DATA SUPPLIED Block Start

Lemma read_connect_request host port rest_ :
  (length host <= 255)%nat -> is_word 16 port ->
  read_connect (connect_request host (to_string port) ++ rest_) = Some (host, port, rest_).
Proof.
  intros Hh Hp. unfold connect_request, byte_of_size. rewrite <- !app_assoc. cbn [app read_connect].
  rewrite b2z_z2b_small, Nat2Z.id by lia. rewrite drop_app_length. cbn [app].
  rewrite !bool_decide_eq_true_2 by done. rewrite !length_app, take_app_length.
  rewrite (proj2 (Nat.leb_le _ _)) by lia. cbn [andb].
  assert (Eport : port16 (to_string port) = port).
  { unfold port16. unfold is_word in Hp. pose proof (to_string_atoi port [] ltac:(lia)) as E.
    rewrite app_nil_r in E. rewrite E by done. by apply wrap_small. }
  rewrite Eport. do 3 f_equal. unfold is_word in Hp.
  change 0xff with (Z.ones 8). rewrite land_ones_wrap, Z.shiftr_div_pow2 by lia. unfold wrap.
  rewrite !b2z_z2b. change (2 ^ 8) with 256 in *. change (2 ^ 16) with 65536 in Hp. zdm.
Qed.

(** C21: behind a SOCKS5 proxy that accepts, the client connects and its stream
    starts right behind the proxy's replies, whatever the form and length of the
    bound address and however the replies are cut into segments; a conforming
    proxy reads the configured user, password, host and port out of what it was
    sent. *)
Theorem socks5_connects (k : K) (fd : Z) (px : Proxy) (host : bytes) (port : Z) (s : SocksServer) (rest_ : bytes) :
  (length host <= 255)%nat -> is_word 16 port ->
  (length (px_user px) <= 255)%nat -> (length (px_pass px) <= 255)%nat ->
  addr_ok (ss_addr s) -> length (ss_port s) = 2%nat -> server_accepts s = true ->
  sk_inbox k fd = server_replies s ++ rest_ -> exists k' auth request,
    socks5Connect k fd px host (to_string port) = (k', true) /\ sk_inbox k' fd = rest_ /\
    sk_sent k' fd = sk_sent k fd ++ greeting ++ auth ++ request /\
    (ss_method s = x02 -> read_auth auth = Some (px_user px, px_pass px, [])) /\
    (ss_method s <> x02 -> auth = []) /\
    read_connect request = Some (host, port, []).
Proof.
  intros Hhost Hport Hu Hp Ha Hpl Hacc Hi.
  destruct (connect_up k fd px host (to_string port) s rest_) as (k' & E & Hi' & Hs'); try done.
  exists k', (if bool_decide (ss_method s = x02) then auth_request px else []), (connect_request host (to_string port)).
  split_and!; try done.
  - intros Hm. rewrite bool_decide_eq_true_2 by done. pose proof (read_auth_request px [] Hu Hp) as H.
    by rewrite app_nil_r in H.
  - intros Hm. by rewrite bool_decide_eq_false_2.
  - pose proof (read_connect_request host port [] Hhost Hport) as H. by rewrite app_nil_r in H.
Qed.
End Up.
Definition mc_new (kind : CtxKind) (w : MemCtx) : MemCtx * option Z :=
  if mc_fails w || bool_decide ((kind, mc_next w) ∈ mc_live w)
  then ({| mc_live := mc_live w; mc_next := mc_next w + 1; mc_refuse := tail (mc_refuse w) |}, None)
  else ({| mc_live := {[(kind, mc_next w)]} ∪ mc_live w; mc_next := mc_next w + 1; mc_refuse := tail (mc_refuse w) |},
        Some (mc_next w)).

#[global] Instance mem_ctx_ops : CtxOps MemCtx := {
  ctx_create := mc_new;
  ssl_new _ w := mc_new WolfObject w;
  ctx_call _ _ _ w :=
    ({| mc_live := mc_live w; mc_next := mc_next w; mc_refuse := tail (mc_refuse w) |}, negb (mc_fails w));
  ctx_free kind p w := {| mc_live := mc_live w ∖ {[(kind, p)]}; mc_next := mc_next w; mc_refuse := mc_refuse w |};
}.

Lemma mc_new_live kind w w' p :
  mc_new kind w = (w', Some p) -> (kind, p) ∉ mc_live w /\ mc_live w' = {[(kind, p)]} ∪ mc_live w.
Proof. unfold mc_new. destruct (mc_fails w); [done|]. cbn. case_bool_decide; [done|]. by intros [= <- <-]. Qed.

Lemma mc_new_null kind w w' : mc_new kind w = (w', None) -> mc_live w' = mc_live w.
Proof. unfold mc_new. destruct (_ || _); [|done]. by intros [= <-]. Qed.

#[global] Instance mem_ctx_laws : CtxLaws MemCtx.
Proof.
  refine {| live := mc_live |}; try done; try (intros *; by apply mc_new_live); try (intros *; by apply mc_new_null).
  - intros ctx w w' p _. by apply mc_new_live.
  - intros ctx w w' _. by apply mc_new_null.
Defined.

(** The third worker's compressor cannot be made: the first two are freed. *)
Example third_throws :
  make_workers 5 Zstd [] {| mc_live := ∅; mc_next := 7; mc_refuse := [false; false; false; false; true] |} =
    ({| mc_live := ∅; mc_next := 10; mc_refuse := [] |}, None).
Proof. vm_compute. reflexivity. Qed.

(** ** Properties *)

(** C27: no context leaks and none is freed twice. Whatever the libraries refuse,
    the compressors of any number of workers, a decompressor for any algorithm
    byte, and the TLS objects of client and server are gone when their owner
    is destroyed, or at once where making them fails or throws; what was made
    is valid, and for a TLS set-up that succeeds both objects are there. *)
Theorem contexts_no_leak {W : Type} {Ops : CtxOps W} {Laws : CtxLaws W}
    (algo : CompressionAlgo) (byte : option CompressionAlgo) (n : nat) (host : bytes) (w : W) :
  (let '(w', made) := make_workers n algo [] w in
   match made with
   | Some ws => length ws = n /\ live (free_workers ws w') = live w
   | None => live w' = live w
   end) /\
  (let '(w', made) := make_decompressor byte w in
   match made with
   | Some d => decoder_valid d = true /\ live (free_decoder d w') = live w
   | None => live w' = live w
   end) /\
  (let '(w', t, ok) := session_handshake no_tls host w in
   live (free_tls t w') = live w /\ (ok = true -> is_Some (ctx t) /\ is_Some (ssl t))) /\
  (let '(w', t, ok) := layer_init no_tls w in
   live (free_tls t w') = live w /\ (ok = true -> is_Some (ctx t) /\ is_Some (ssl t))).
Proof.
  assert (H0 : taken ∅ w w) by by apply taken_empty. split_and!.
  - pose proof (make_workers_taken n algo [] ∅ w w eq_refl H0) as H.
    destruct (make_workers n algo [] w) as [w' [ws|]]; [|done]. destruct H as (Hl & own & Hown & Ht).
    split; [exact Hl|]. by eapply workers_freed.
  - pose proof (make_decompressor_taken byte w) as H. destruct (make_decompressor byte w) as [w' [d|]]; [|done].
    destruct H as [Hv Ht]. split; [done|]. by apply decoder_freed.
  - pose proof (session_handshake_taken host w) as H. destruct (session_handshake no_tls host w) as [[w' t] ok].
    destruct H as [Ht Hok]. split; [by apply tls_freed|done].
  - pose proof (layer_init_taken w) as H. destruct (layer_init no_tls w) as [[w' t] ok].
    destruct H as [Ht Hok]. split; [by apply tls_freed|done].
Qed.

DATA SUPPLIED Block End
DATA SUPPLIED Block Start

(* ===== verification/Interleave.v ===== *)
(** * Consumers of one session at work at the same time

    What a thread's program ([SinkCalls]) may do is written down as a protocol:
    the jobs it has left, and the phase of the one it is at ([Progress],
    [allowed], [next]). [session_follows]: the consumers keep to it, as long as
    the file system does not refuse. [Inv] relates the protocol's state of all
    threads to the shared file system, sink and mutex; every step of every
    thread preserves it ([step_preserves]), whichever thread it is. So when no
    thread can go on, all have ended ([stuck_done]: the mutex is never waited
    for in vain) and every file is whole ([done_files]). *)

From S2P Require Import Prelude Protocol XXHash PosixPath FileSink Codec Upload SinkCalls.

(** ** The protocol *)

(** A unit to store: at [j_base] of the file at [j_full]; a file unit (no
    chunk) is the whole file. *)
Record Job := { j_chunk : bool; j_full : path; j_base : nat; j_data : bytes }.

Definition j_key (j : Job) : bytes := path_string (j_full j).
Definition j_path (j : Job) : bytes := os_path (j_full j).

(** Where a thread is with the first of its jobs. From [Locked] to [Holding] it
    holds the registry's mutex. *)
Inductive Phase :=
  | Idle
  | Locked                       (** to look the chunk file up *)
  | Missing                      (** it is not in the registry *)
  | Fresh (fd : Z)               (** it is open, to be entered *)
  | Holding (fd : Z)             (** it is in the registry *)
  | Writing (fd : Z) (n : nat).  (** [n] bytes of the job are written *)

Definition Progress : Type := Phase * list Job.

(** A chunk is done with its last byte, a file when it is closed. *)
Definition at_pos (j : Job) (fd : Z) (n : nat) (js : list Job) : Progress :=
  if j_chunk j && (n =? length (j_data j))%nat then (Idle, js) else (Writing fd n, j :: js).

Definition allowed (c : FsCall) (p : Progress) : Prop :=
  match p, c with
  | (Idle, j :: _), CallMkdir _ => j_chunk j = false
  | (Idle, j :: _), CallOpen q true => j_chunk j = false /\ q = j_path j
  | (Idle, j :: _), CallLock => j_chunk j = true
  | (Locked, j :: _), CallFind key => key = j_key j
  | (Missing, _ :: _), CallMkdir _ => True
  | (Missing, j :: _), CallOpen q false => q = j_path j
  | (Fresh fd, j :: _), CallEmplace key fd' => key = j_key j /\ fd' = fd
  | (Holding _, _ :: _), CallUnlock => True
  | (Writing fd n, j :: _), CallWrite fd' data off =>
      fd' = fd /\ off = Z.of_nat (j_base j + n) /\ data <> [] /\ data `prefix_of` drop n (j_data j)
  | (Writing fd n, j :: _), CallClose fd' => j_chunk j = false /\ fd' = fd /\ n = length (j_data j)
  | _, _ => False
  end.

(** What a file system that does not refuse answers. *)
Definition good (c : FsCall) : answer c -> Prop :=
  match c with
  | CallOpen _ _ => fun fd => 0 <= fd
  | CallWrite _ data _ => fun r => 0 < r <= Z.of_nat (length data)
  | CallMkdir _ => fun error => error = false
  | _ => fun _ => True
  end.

DATA SUPPLIED Block End

# [YOUR ASSIGNMENT]
Reproduce exactly the section above that begins at the line containing "Lemma read_connect_request host" and ends at the line containing "change 0xff with", leaving out all other lines.

# [TASK RESULT]
Lemma read_connect_request host port rest_ :
  (length host <= 255)%nat -> is_word 16 port ->
  read_connect (connect_request host (to_string port) ++ rest_) = Some (host, port, rest_).
Proof.
  intros Hh Hp. unfold connect_request, byte_of_size. rewrite <- !app_assoc. cbn [app read_connect].
  rewrite b2z_z2b_small, Nat2Z.id by lia. rewrite drop_app_length. cbn [app].
  rewrite !bool_decide_eq_true_2 by done. rewrite !length_app, take_app_length.
  rewrite (proj2 (Nat.leb_le _ _)) by lia. cbn [andb].
  assert (Eport : port16 (to_string port) = port).
  { unfold port16. unfold is_word in Hp. pose proof (to_string_atoi port [] ltac:(lia)) as E.
    rewrite app_nil_r in E. rewrite E by done. by apply wrap_small. }
  rewrite Eport. do 3 f_equal. unfold is_word in Hp.
  change 0xff with (Z.ones 8). rewrite land_ones_wrap, Z.shiftr_div_pow2 by lia. unfold wrap.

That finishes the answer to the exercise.